For more information regarding rent, see the Solar PEIS ROD, Appendix B, Section 2.


Other terms and conditions will be required, many of which will be tailored to the specific project. Failure to comply with any of the terms, conditions or stipulations may result in suspension or cancellation of the ROW. In order to suspend or terminate the ROW, the BLM must first notify the developer and give the developer a reasonable opportunity to correct any non-compliance. See 43 CFR 2807.17; 43 CFR 2807.18

Upon receiving the ROW grant, the developer should review and sign it. The developer must then return the signed grant to the BLM, along with any required initial payments, such as monitoring fees and the initial base rent. Once the BLM receives the signed grant and the initial payments, a BLM officer will sign and return a completed copy of the ROW to the developer.

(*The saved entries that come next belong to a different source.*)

(** Two files under key A. *)
Definition stored : @enc_state ascii :=
  (encryptFile seal sum up (chars "f2") (file "2") iv "t"
    (encryptFile seal sum up (chars "f1") (file "1") iv "t" empty).2).2.
Definition content (id : string) (s : @enc_state ascii) : option string :=
  match decryptFile open_ sum up id s with (Ok r, _) => Some (of_chars r.1) | (Throw _, _) => None end.
Definition streamed (id : string) (s : @enc_state ascii) : option string :=
  match createDecryptStream open_ up id s with (Ok (Some b, _), _) => Some (of_chars b) | _ => None end.

(** The service after the key of the environment became B and A the previous one. *)
Definition rotating : @enc_state ascii := with_previous (Some "A"%char) (with_key (Some "B"%char) stored).
(** A new object of the service: the files are on the disk, its metadata is empty. *)
Definition restarted : @enc_state ascii := with_metadata [] rotating.

(** Rotating the key of one file makes the others unreadable; a rotation of all
    files that stops at a damaged one leaves those before it unreadable; while the
    previous key is configured downloads, which stream, do without it; and a new
    service object, whose metadata is empty, reports the migration as complete
    without migrating anything. *)
Theorem rotation_gaps :
  (content "2" stored = Some "f2" ∧
   content "2" (rotateKey seal open_ derive up "1" "A" "B" 2 iv "t" stored).2 = None) ∧
  (let damaged := with_disk (map_set (enc_path up "2") (chars "damaged") stored.(es_disk)) stored in
   content "1" damaged = Some "f1" ∧
   content "1" (rotateEncryptionKey seal open_ derive up "A" "B" (λ _, iv) "t" damaged).2 = None) ∧
  (content "1" rotating = Some "f1" ∧ streamed "1" rotating = None) ∧
  (reEncryptStoreToCurrentKey seal open_ up (λ _, iv) "t" 2 restarted = (Ok ([], []), restarted) ∧
   isReEncryptionComplete 2 restarted = true ∧
   content "1" (with_previous None (with_metadata stored.(es_metadata) restarted)) = None).
Proof. cbv zeta. split_and!; vm_compute; reflexivity. Qed.

End Sealed.

Lemma encrypted_file_reads_back_witness :
  readable Sealed.open_ Sealed.sum Sealed.up None
    (encryptFile Sealed.seal Sealed.sum Sealed.up (chars "hello") (Sealed.file "1") Sealed.iv "t" Sealed.empty).2 "1" (chars "hello").
Proof.
  destruct (encryptFile Sealed.seal Sealed.sum Sealed.up (chars "hello") (Sealed.file "1") Sealed.iv "t" Sealed.empty)
    as [[r|e] s'] eqn:Hrun; [|discriminate].
  refine (proj1 (encrypted_file_reads_back Sealed.seal Sealed.open_ Sealed.sum Sealed.seal_tag Sealed.seal_open
    Sealed.up ["up"] _ eq_refl (chars "hello") (Sealed.file "1") Sealed.iv "t" Sealed.empty r s' _ _ eq_refl Hrun) None).
  - constructor; [|constructor]. by repeat split; apply (bool_decide_unpack _).
  - split; [by repeat split; apply (bool_decide_unpack _)|]. intros a Ha. apply (f_equal String.length) in Ha.
    rewrite app_length_str in Ha. cbn in Ha. lia.
  - discriminate.
Defined.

3-FD-k.22 to 3-FD-k.23 - Have ROW Stipulations Been Met?; Notice to Proceed

All solar ROWS must include a provision that specifies that ground disturbing activities may not begin until the BLM issues a Notice to Proceed (NTP). See 43 CFR 2807.10; Solar PEIS ROD, Appendix B, Section 2. Before issuing an NTP, the BLM confirms that the developer has complied with all of the terms and conditions contained in the ROW. The BLM also verifies that all other necessary permits and authorizations have been obtained from the relevant authorities. If the developer is not compliant, it must come into compliance before an NTP can be issued. An NTP is issued for each phase of development, and compliance must be demonstrated before each NTP is issued. See Solar PEIS ROD, Appendix B, Section 2.